---- AVAILABLE RECORDS

(** * Verification of the prediction-screening notebook

    Shallow embedding of [evaluate-predictions/pick-interesting-compounds.ipynb]:
    the chemical-system key [get_elems], the per-system deduplication
    [get_most_stable], the system enumerator [assemble_list_of_systems], the
    filter [run_filter] with the global collector
    [list_of_interesting_compounds], and the element predicates. *)

From Stdlib Require Import ZArith Ascii String List Lia.
From stdpp Require Import base list strings gmap sorting.

Local Open Scope string_scope.
Local Open Scope list_scope.

(** ** Element symbols: [elem_re = re.compile('[A-Z][a-z]?')] *)

Module Symbols.

(** Python [str] values are strings of characters; only the ASCII classes
    [A-Z] and [a-z] matter to the pattern. *)
Definition is_upper (c : ascii) : bool :=
  (65 <=? nat_of_ascii c)%nat && (nat_of_ascii c <=? 90)%nat.

Definition is_lower (c : ascii) : bool :=
  (97 <=? nat_of_ascii c)%nat && (nat_of_ascii c <=? 122)%nat.

(** [elem_re.findall(s)]: the non-overlapping matches of [[A-Z][a-z]?],
    scanning left to right; the optional lowercase letter is taken
    whenever it is there (greedy [?]). *)
Fixpoint elem_re_findall (s : string) : list string :=
  match s with
  | EmptyString => []
  | String c s' =>
      if is_upper c then
        match s' with
        | String d s'' =>
            if is_lower d
            then String c (String d EmptyString) :: elem_re_findall s''
            else String c EmptyString :: elem_re_findall s'
        | EmptyString => [String c EmptyString]
        end
      else elem_re_findall s'
  end.
(** * gofetch: the fetch pipeline

    A shallow embedding of the fetch pipeline of gofetch:
    - [processor]: [ContentProcessor.ProcessHTML] and
      [ContentProcessor.FormatContent] (package processor);
    - [robots]: the robots.txt checker consulted by the fetcher;
    - [fetcher]: [HTTPFetcher.FetchURL] and [HTTPFetcher.fetchURL]
      (pkg/fetcher/fetcher.go).

    Go strings are immutable byte sequences; they are modelled by [string],
    whose characters are the 256 byte values.  Go's [int] is modelled by [Z]
    (no arithmetic is performed on the integers of a request, so no
    wrap-around can occur).  A run-time panic is an explicit outcome. *)

From Stdlib Require Import ZArith String Ascii List Bool Lia.
From Stdlib Require Import DecimalString.
From stdpp Require Import base option gmap strings.

Local Open Scope Z_scope.

(** ** Go run-time behaviour shared by the packages *)

(** A Go expression either yields a value or panics. *)
Inductive outcome (A : Type) : Type :=
| Returned (a : A)
| Panicked.
Arguments Returned {A} a.
Arguments Panicked {A}.

#[global] Instance outcome_ret : MRet outcome := fun A a => Returned a.
#[global] Instance outcome_bind : MBind outcome := fun A B k o =>
  match o with
  | Returned a => k a
  | Panicked => Panicked
  end.

Module gostring.

(** [len(s)]: the number of bytes of [s]. *)
Definition len (s : string) : Z := Z.of_nat (String.length s).

Fixpoint drop_bytes (n : nat) (s : string) : string :=
  match n, s with
  | O, _ => s
  | S _, EmptyString => EmptyString
  | S n', String _ s' => drop_bytes n' s'
  end.

Fixpoint take_bytes (n : nat) (s : string) : string :=
  match n, s with
  | O, _ => EmptyString
  | S _, EmptyString => EmptyString
  | S n', String b s' => String b (take_bytes n' s')
  end.

(** [s[lo:]]: panics (slice bounds out of range) unless [0 <= lo <= len(s)]. *)
Definition slice_from (s : string) (lo : Z) : outcome string :=
  if (lo <? 0) || (len s <? lo) then Panicked
  else Returned (drop_bytes (Z.to_nat lo) s).

(** [s[:hi]]: panics (slice bounds out of range) unless [0 <= hi <= len(s)]. *)
Definition slice_to (s : string) (hi : Z) : outcome string :=
  if (hi <? 0) || (len s <? hi) then Panicked
  else Returned (take_bytes (Z.to_nat hi) s).

(** [strings.HasPrefix(s, prefix)]. *)
Fixpoint HasPrefix (s prefix : string) : bool :=
  match prefix, s with
  | EmptyString, _ => true
  | String _ _, EmptyString => false
  | String p prefix', String c s' =>
      if Ascii.eqb c p then HasPrefix s' prefix' else false
  end.
(** C4 (as the code has it). In every run of [getForestAlerts], from any
    state, the routes tried for one category come in the order Proxy,
    Direct, Mock. So no Mock attempt precedes a live attempt of the same
    category - in particular none precedes a Proxy attempt, as claimed -
    but Proxy is never tried after Direct: a failed Direct attempt is
    followed by another Direct attempt or by Mock. With mocks allowed a
    chain has one kind of live route only; in live-only mode the proxy
    client can throw, and the direct request then follows the proxy's. *)
Theorem C4_route_order :
  forall (c : Services.Client) (st : Services.CState) (category : AlertType),
    let routes :=
      Services.chain category
        (Chains.events (Services.Enhanced.getForestAlerts c) st) in
    StronglySorted Chains.attempt_le routes
    /\ Chains.no_mock_before_proxy routes
    /\ (Services.noMock (Services.config c) = false ->
        ~ (Services.Direct ∈ routes /\ Services.Proxy ∈ routes)).
Proof.
  intros c st category routes. subst routes.
  destruct (getForestAlerts_lang c) as (S & Hem & Hok).
  destruct (Hem st) as (l & E & Hl).
  unfold Chains.events. rewrite E, drop_app_length.
  rewrite chain_labels.
  assert (H : Chains.chain_ok (negb (Services.noMock (Services.config c)))
                (Chains.chain_of_labels category (Chains.label_of <$> l))
              = true).
  { unfold Chains.lang_ok in Hok. rewrite forallb_forall in Hok.
    apply list_elem_of_In, Hok in Hl. rewrite forallb_forall in Hl.
    apply Hl. destruct category; cbn; tauto. }
  apply chain_ok_spec in H as [Hs Hone].
  split; [exact Hs|]. split; [now apply sorted_no_mock_before_proxy|].
  intros Hnm. apply Hone. now rewrite Hnm.
Qed.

--------

ABOUT THIS TASK:
In the entries above, find the line with "[get_most_stable], the system" and the line with "Local Open Scope string_scope.", then set down exactly those two and every line between them, nothing else.

YOUR RESPONSE:
    [get_most_stable], the system enumerator [assemble_list_of_systems], the
    filter [run_filter] with the global collector
    [list_of_interesting_compounds], and the element predicates. *)

From Stdlib Require Import ZArith Ascii String List Lia.
From stdpp Require Import base list strings gmap sorting.

Local Open Scope string_scope.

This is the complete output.